Please stay, Ariadne.
Why does my name have to sound like music when it comes out of his mouth? WHY? Why me??
I sighed as my will crumbled into dust around my feet. “I bloody hate you, Albus Potter.”
“We’ll make you the best damn Seeker in the school, air-ree-ADD-nee!” The Burly One declared cheerfully, slinging an arm around my shoulders.
Yeah, okay. That’s possible.
This is just fan-bloody-tastic.
Ariadne: 4 (at least Al Potter knows all three truths, right?)
“Just take me now, Hades! Save me from this misery-fest I call life! Save me!” I moaned dramatically from my position on the ground in the middle of the Quidditch pitch.
Yes, I am aware that I am utterly pathetic; there is no need to remind me of the fact.
Seriously. Shut up.
“You’ve been running for four laps.” Blue Eyes said in a shocked voice as he bent over me.
“Go away.” I added, closing my eyes. “Just let me die in peace.”
“Four laps, Chase! FOUR! That’s barely anything.”

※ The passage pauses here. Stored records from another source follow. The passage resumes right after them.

(* ===== verification/Playnet.v ===== *)
(** playnet/playnet.c: the daemon that plays on a device.  Tracks come in on
    the stream channel and go to the player; volume, pause and the like come
    in as calls of ubus methods.  The fields a method finds in its message, as
    libubox parses it, are arguments: [None] for one that is missing. *)

From S2P Require Import Prelude Endian Ring Fifo2 AudioFifo Mqueue Streambuf StreambufSpec StreambufRefines AudioSync.
From S2P Require Import DecodeOutput Playback AudioControl PlayerLocal.
From S2P Require Import Net StreamCh.

Abbreviation BEEP_PLAYNET_DEFAULT_GAIN := 14155.
Abbreviation BEEP_PLAYNET_GAIN_PERSIST_DELAY := 10000.

Section Playnet.
Context (big : bool) {D : Type} (SZ : Z) (now : clock).

(** ** The handlers of the stream channel *)

(** The player, and what other threads do while a handler sleeps or waits for
    a flush. *)
Record daemon := mk_daemon {
  d_player : player_local D;
  d_sleeps : list (player_local D → option (player_local D));
  d_wait : control D → option (control D)
}.

Definition on_player (f : player_local D → option (player_local D)) (d : daemon) : option daemon :=
  p ← f (d_player d); Some (mk_daemon p (d_sleeps d) (d_wait d)).

(** Calls the player and says what the handler returns for its result. *)
Definition answer_of (f : player_local D → option (player_ret * player_local D)) (ack : player_ret → bool) (d : daemon) : option (Z * daemon) :=
  '(r, p) ← f (d_player d); Some (c_bool (ack r), mk_daemon p (d_sleeps d) (d_wait d)).

Definition is_ok (r : player_ret) : bool := bool_decide (r = BEEP_PLAYER_OK).

Definition playnet_on_start (id : Z) := answer_of beep_player_local_start is_ok.
Definition playnet_on_st_end (id : Z) := answer_of (beep_player_local_st_end big) is_ok.
Definition playnet_on_sync_pt (id seq : Z) (d : daemon) : option (Z * daemon) := Some (1, d).
Definition playnet_on_buffer (data_size : Z) (payload : option (list Z)) (size : Z) (d : daemon) : option (Z * daemon) :=
  answer_of (beep_player_local_buffer_blocking (d_sleeps d) payload (u32 size))
    (λ r, bool_decide (r = BEEP_PLAYER_STOPPED) || is_ok r) d.

(** The type is a [char], signed, that becomes an [int]. *)
Definition playnet_on_st_begin (type transition_type transition_period replay_gain output_threshold polarity_inversion output_channels : Z)
    (d : daemon) : option (Z * daemon) :=
  answer_of (beep_player_local_st_begin_blocking big SZ now (d_sleeps d) (u32 (s8 type)) transition_type transition_period replay_gain
    output_threshold polarity_inversion output_channels 0) is_ok d.

Definition playnet_on_flush (set_cookie : Z) (d : daemon) : option (Z * daemon) :=
  d ← on_player (beep_player_local_flush big (d_wait d) (s32 set_cookie)) d; Some (1, d).

Definition playnet_on_sync_data (data_size : Z) (payload : option (list Z)) (size : Z) (d : daemon) : option (Z * daemon) :=
  '(r, p) ← beep_player_local_sync_state_recv big payload (d_player d);
  p ← (if is_ok r then
         '(_, p) ← beep_player_local_resume big 0 p;
         '(_, p) ← beep_player_local_prepare_sync_wait false p;
         Some p
       else Some p);
  Some (c_bool (bool_decide (r = BEEP_PLAYER_AGAIN) || is_ok r), mk_daemon p (d_sleeps d) (d_wait d)).

Definition playnet_on_sync_to (sync_mtu data_size : Z) (payload : option (list Z)) (size : Z) (d : daemon) : option (Z * daemon) := Some (0, d).

(** After a second of sleep, if the schedule has one. *)
Definition playnet_on_sync_wait (d : daemon) : option (Z * daemon) :=
  match d_sleeps d with
  | [] => answer_of (beep_player_local_prepare_sync_wait true) is_ok d
  | s :: _ => d ← on_player s d; answer_of (beep_player_local_prepare_sync_wait true) is_ok d
  end.

Definition playnet_stream_events : events daemon := mk_events
  (Some playnet_on_start) (Some playnet_on_st_end) (Some playnet_on_sync_pt) (Some playnet_on_buffer) (Some playnet_on_st_begin)
  (Some playnet_on_flush) (Some playnet_on_sync_data) (Some playnet_on_sync_to) (Some playnet_on_sync_wait).

(** ** The ubus methods *)

Inductive event_type := Resumed | Paused.
Inductive playnet_error := MissingInterval | MissingSetCookie | MissingGain | GainTooLarge | MissingDelta.

(** What a method sends: its reply, or a state update to the subscribers. *)
Inductive playnet_msg :=
  | ReplySuccess
  | ReplyStatus (status : list Z)
  | ReplyHello (stream_port : Z) (status : list Z)
  | ReplyError (e : playnet_error)
  | SendState (e : event_type) (status : list Z).

Record playnet := mk_playnet {
  pn_player : player_local D;
  is_paused : bool;
  playnet_shutdown_wait : bool;
  gain_persist_timeout : option Z
}.

Definition set_player p n := mk_playnet p (is_paused n) (playnet_shutdown_wait n) (gain_persist_timeout n).
Definition set_paused v n := mk_playnet (pn_player n) v (playnet_shutdown_wait n) (gain_persist_timeout n).
Definition set_shutdown v n := mk_playnet (pn_player n) (is_paused n) v (gain_persist_timeout n).
Definition set_timeout v n := mk_playnet (pn_player n) (is_paused n) (playnet_shutdown_wait n) v.

(** num_tracks_started, output_used, output_size, streambuf_free,
    can_st_begin, written_track_time, sync_played_time, sync_timestamp, gain,
    bitrate, cookie and paused. *)
Definition add_status_to_blob (paused : bool) (s : player_status) : list Z :=
  [ps_num_tracks_started s; ps_output_used s; ps_output_size s; u32 (ps_streambuf_size s - ps_streambuf_used s);
   c_bool (ps_can_prepare_decoder s); ps_written_track_time s; ps_sync_played_time s; ps_sync_timestamp s;
   u32 (ps_gain s); u32 (ps_bitrate s); u32 (ps_play_cookie s); c_bool paused].

Definition fetch_status (n : playnet) : option (player_status * playnet) :=
  '(s, p) ← beep_player_local_status SZ now (pn_player n); Some (s, set_player p n).

Definition call_player (f : player_local D → option (player_ret * player_local D)) (n : playnet) : option playnet :=
  '(_, p) ← f (pn_player n); Some (set_player p n).

Definition trigger_update (e : event_type) (n : playnet) : option (playnet_msg * playnet) :=
  '(s, n) ← fetch_status n; Some (SendState e (add_status_to_blob (is_paused n) s), n).

Definition playnet_hello (stream_port : Z) (n : playnet) : option (list playnet_msg * playnet) :=
  '(s, n) ← fetch_status n; Some ([ReplyHello stream_port (add_status_to_blob (is_paused n) s)], n).

(** The high half of the time is read without a test. *)
Definition playnet_resume (timeh timel : option Z) (n : playnet) : option (list playnet_msg * playnet) :=
  '(m, n) ← trigger_update Resumed (set_paused false n);
  time ← (match timel with
    | None => Some 0
    | Some l => h ← timeh; Some (u64 (Z.shiftl h 32 + l))
    end);
  n ← call_player (beep_player_local_resume big time) n;
  Some ([m; ReplySuccess], n).

Definition playnet_skip_ahead (interval : option Z) (n : playnet) : option (list playnet_msg * playnet) :=
  match interval with
  | None => Some ([ReplyError MissingInterval], n)
  | Some i => n ← call_player (beep_player_local_skip_ahead big i) n; Some ([ReplySuccess], n)
  end.

Definition playnet_pause (n : playnet) : option (list playnet_msg * playnet) :=
  '(m, n) ← trigger_update Paused (set_paused true n);
  n ← call_player (beep_player_local_pause big) n;
  Some ([m; ReplySuccess], n).

Definition playnet_stop (sleeps : list (control D → option (control D))) (cookie : option Z) (n : playnet) : option (list playnet_msg * playnet) :=
  match cookie with
  | None => Some ([ReplyError MissingSetCookie], n)
  | Some k => n ← call_player (beep_player_local_stop big SZ now sleeps (s32 k)) n; Some ([ReplySuccess], n)
  end.

Definition reset_gain_persist_timeout (n : playnet) : playnet := set_timeout (Some BEEP_PLAYNET_GAIN_PERSIST_DELAY) n.

Definition playnet_set_volume (gain : option Z) (n : playnet) : option (list playnet_msg * playnet) :=
  match gain with
  | None => Some ([ReplyError MissingGain], n)
  | Some gain =>
      if Z.shiftl 1 16 <? gain then Some ([ReplyError GainTooLarge], n) else
      '(status, n) ← fetch_status n;
      n ← (if negb (u32 (ps_gain status) =? gain)
           then n ← call_player (beep_player_local_set_volume (s32 gain)) n; Some (reset_gain_persist_timeout n)
           else Some n);
      Some ([ReplySuccess], n)
  end.

Definition playnet_adjust_volume (delta : option Z) (n : playnet) : option (list playnet_msg * playnet) :=
  match delta with
  | None => Some ([ReplyError MissingDelta], n)
  | Some delta =>
      n ← call_player (beep_player_local_adjust_volume (s32 delta)) n;
      Some ([ReplySuccess], reset_gain_persist_timeout n)
  end.

Definition playnet_shutdown (n : playnet) : option (list playnet_msg * playnet) :=
  n ← call_player beep_player_local_shutdown (set_shutdown true n);
  Some ([ReplySuccess], n).

Definition playnet_get_state (n : playnet) : option (list playnet_msg * playnet) :=
  '(s, n) ← fetch_status n; Some ([ReplyStatus (add_status_to_blob (is_paused n) s)], n).

(** The timer: the gain that is written to the configuration, if one is. *)
Definition on_gain_persist (n : playnet) : option (option Z * playnet) :=
  let n := set_timeout None n in
  if playnet_shutdown_wait n then Some (None, n) else
  '(status, n) ← fetch_status n; Some (Some (ps_gain status), n).

(** [main] up to the event loop: [gain] is the one of the configuration and
    [c] what audio_init leaves. *)
Definition playnet_main (gain : option Z) (c : control D) : option playnet :=
  p ← beep_player_local_init (default BEEP_PLAYNET_DEFAULT_GAIN gain) c;
  Some (mk_playnet p true false None).

Inductive method :=
  | Hello (stream_port : Z)
  | ResumeAt (timeh timel : option Z)
  | Pause
  | StopWith (sleeps : list (control D → option (control D))) (cookie : option Z)
  | SkipAhead (interval : option Z)
  | SetVolume (gain : option Z)
  | AdjustVolume (delta : option Z)
  | Shutdown
  | GetState.

(** playnet_methods *)
Definition run_method (m : method) (n : playnet) : option (list playnet_msg * playnet) :=
  match m with
  | Hello port => playnet_hello port n
  | ResumeAt h l => playnet_resume h l n
  | Pause => playnet_pause n
  | StopWith s k => playnet_stop s k n
  | SkipAhead i => playnet_skip_ahead i n
  | SetVolume g => playnet_set_volume g n
  | AdjustVolume d => playnet_adjust_volume d n
  | Shutdown => playnet_shutdown n
  | GetState => playnet_get_state n
  end.
End Playnet.

Arguments daemon D : clear implicits.
Arguments playnet D : clear implicits.
Arguments method D : clear implicits.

“Bloody what? Three laps is a lot of running, thank you very much.” I said loftily. “Who needs to run anyway? We’ll be sitting on freaking brooms in the air. That requires sitting. Why don’t we practice sitting?”
My logic is airtight.
“We need to be fast and agile, and building stamina helps with that.”
Fuck you, Blue Eyes.
“Fuck you, Blue Eyes.”
Yes, I repeat my exact thoughts many times. Yes, I know that it’s redundant. Yes, you will learn to get used to it. Yes, I will continue to do it.
“What did you call me?” He asked incredulously.
“Er…muffins.” I invented quickly.
Insert: mental slap.
What is with me and muffins? I don’t even like bloody muffins in the first place!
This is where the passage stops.